The opportunity is to apply the techniques developed by leading game designers to learning, and this can bear fruit even when the subject is something as apparently dull as learning new financial regulations. The key, says Corti, is to stop thinking only in terms of instruction and to consider the different ways in which adults learn.
Andragogy - adult teaching - is very different from pedagogy. Adults bring their whole lifetime of experience to any learning situation, so we need to think in terms of problem solving rather than just content. Adults are also far more willing to leam when they can see the subject's immediate relevance to them, so using relevant situations and settings is valuable even at the cost of some bespoking.
One important characteristic of any good game is that it should be different every time you play it. Most e-learning is as fixed as a textbook and even when a test indicates that the learner has failed to understand something, they're likely to be invited simply to reread material they've already covered. If the course behaved differently depending on the progress the learner made through it, and rewarded their learning in the way that games do, it could be far more engaging.
Bringing in the creativity of games designers alongside the disciplines of learning design should pay real dividends. It isn't going to be easy, though. "Bringing games and instructional designers together is as easy as mixing oil and water," says Corti.

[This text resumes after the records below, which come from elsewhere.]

(** Splitting the string [extract_skills] returns at ", " gives back the
    skills it joined, as long as no entity text of the model has a comma. *)
Theorem extract_skills_split (text : string) :
  (forall run ents, nlp = Some run -> run text = Ok ents ->
                    List.Forall (fun e => comma_free e = true) ents) ->
  split ", " (extract_skills nlp order text) =
  extract_skills_list nlp order text.
Proof.
  intros Hents. unfold extract_skills. apply split_join.
  - apply extract_skills_list_nonempty.
  - now apply extract_skills_list_comma_free.
Qed.

Lemma default_skills_in_vocabulary :
  List.Forall (fun s => In s COMMON_TECH_SKILLS) DEFAULT_SKILLS.
Proof.
  assert (H : forallb (fun s => existsb (String.eqb s) COMMON_TECH_SKILLS)
                      DEFAULT_SKILLS = true) by (vm_compute; reflexivity).
  apply List.Forall_forall. intros s Hs.
  rewrite forallb_forall in H. specialize (H s Hs).
  apply existsb_exists in H as (t & Ht & E).
  apply String.eqb_eq in E. now subst.
Qed.

Lemma fallback_skills_in_vocabulary (text : string) :
  List.Forall (fun s => In s COMMON_TECH_SKILLS) (fallback_skills text).
Proof.
  unfold fallback_skills. apply Forall_or_default.
  - apply List.Forall_forall. intros s Hs. now apply found_skills_In in Hs.
  - apply default_skills_in_vocabulary.
Qed.

Lemma split_extract_skills_fallback (text : string) :
  split ", " (extract_skills None order text) = fallback_skills text.
Proof.
  unfold extract_skills. apply split_join.
  - apply fallback_skills_nonempty.
  - apply fallback_skills_comma_free.
Qed.

End ExtractMore.

Lemma found_skills_substring_closed_witness :
  In "go" (SkillExtractor.found_skills "Django developer").
Proof.
  apply (found_skills_substring_closed "Django developer" "go" "django").
  - do 61 right. now left.
  - vm_compute. tauto.
  - reflexivity.
Defined.

Lemma extract_skills_split_witness :
  split ", " (SkillExtractor.extract_skills (Some SkillExtractor.demo_ner)
                insertion_order "Python and SQL") =
  SkillExtractor.extract_skills_list (Some SkillExtractor.demo_ner)
    insertion_order "Python and SQL".
Proof.
  apply extract_skills_split.
  intros run ents [= <-] [= <-]. repeat constructor.
Defined.
(** ** What [extract_skills] returns *)

Lemma lower_app (a b : string) : lower (a ++ b) = lower a ++ lower b.
Proof.
  induction a as [|c a IH]; [now rewrite !string_app_nil_l|].
  rewrite string_app_cons. cbn [lower]. rewrite string_app_cons. now rewrite IH.
Qed.

Lemma lower_join (l : list string) :
  List.Forall (fun t => lower t = t) l -> lower (join ", " l) = join ", " l.
Proof.
  unfold join. induction l as [|x l IH]; intros H; [reflexivity|].
  apply List.Forall_cons_iff in H as [Hx Hl].
  destruct l as [|y l]; [exact Hx|].
  cbn [String.concat] in *. rewrite !lower_app, Hx, (IH Hl). reflexivity.
Qed.

Lemma split_go_lower (sep s : string) :
  forall skip cur,
    lower cur = cur -> lower s = s ->
    List.Forall (fun t => lower t = t) (split_go sep skip cur s).
Proof.
  induction s as [|c s IH]; intros skip cur Hcur Hs.
  - cbn. now constructor.
  - cbn [lower] in Hs. injection Hs as Hc Hs.
    cbn [split_go]. destruct skip as [|k]; [|now apply IH].
    destruct (String.prefix sep (String c s)).
    + constructor; [exact Hcur | now apply IH].
    + apply IH; [|exact Hs].
      rewrite lower_app. cbn [lower]. now rewrite Hcur, Hc.
Qed.

Section ExtractClaim.
Import SkillExtractor.

Variable nlp : option (string -> result (list string)).
Variable order : hash_order.

Lemma extract_skills_list_lower (text : string) :
  List.Forall (fun t => lower t = t) (extract_skills_list nlp order text).
Proof.
  unfold extract_skills_list.
  destruct (model_skills nlp order text) as [skills|] eqn:E.
  - apply model_skills_from_ents in E as (run & ents & _ & _ & ->).
    apply List.Forall_forall. intros t Ht.
    apply list_elem_of_In, list_set_elem, list_elem_of_In, in_map_iff in Ht
      as (e & <- & _).
    apply lower_idem.
  - pose proof (fallback_skills_normalized text) as H.
    apply List.Forall_forall. intros t Ht.
    rewrite Forall_forall in H.
    exact (proj1 (H t (proj2 (list_elem_of_In _ _) Ht))).
Qed.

Left to their own devices a good games designer will come up with something that is engaging and fun to play but misses most of the learning points, while an instructional designer will be likely to do the exact opposite. Good games design is also expensive and it will obviously take a lot more effort and therefore cost to come up with a good game than a page of text with a next button on the end.
However, it is possible to come up with scenarios that are relevant to the learners in a particular organisation. While these will take time and money to develop initially, they can then be used as the basis for whole rafts of e-learning.
Media design
Every one of us, including learners, is exposed to a rich variety of well-produced media every day. Andrew Joly from LINE Communications and Patrick Dunn, a consultant who works for LINE, explored what specific lessons and tools e-learning designers might draw from other creative industries and the research their practitioners have undertaken.
If fun, pleasure and stimulation are so important for learning, then why is so much e-learning so dull? Fun is a very broad term and has many dimensions but, says Patrick Dunn, all learning needs at least one or two of those dimensions. The challenge is to understand which are the most relevant and it's here in particular that we can learn from others.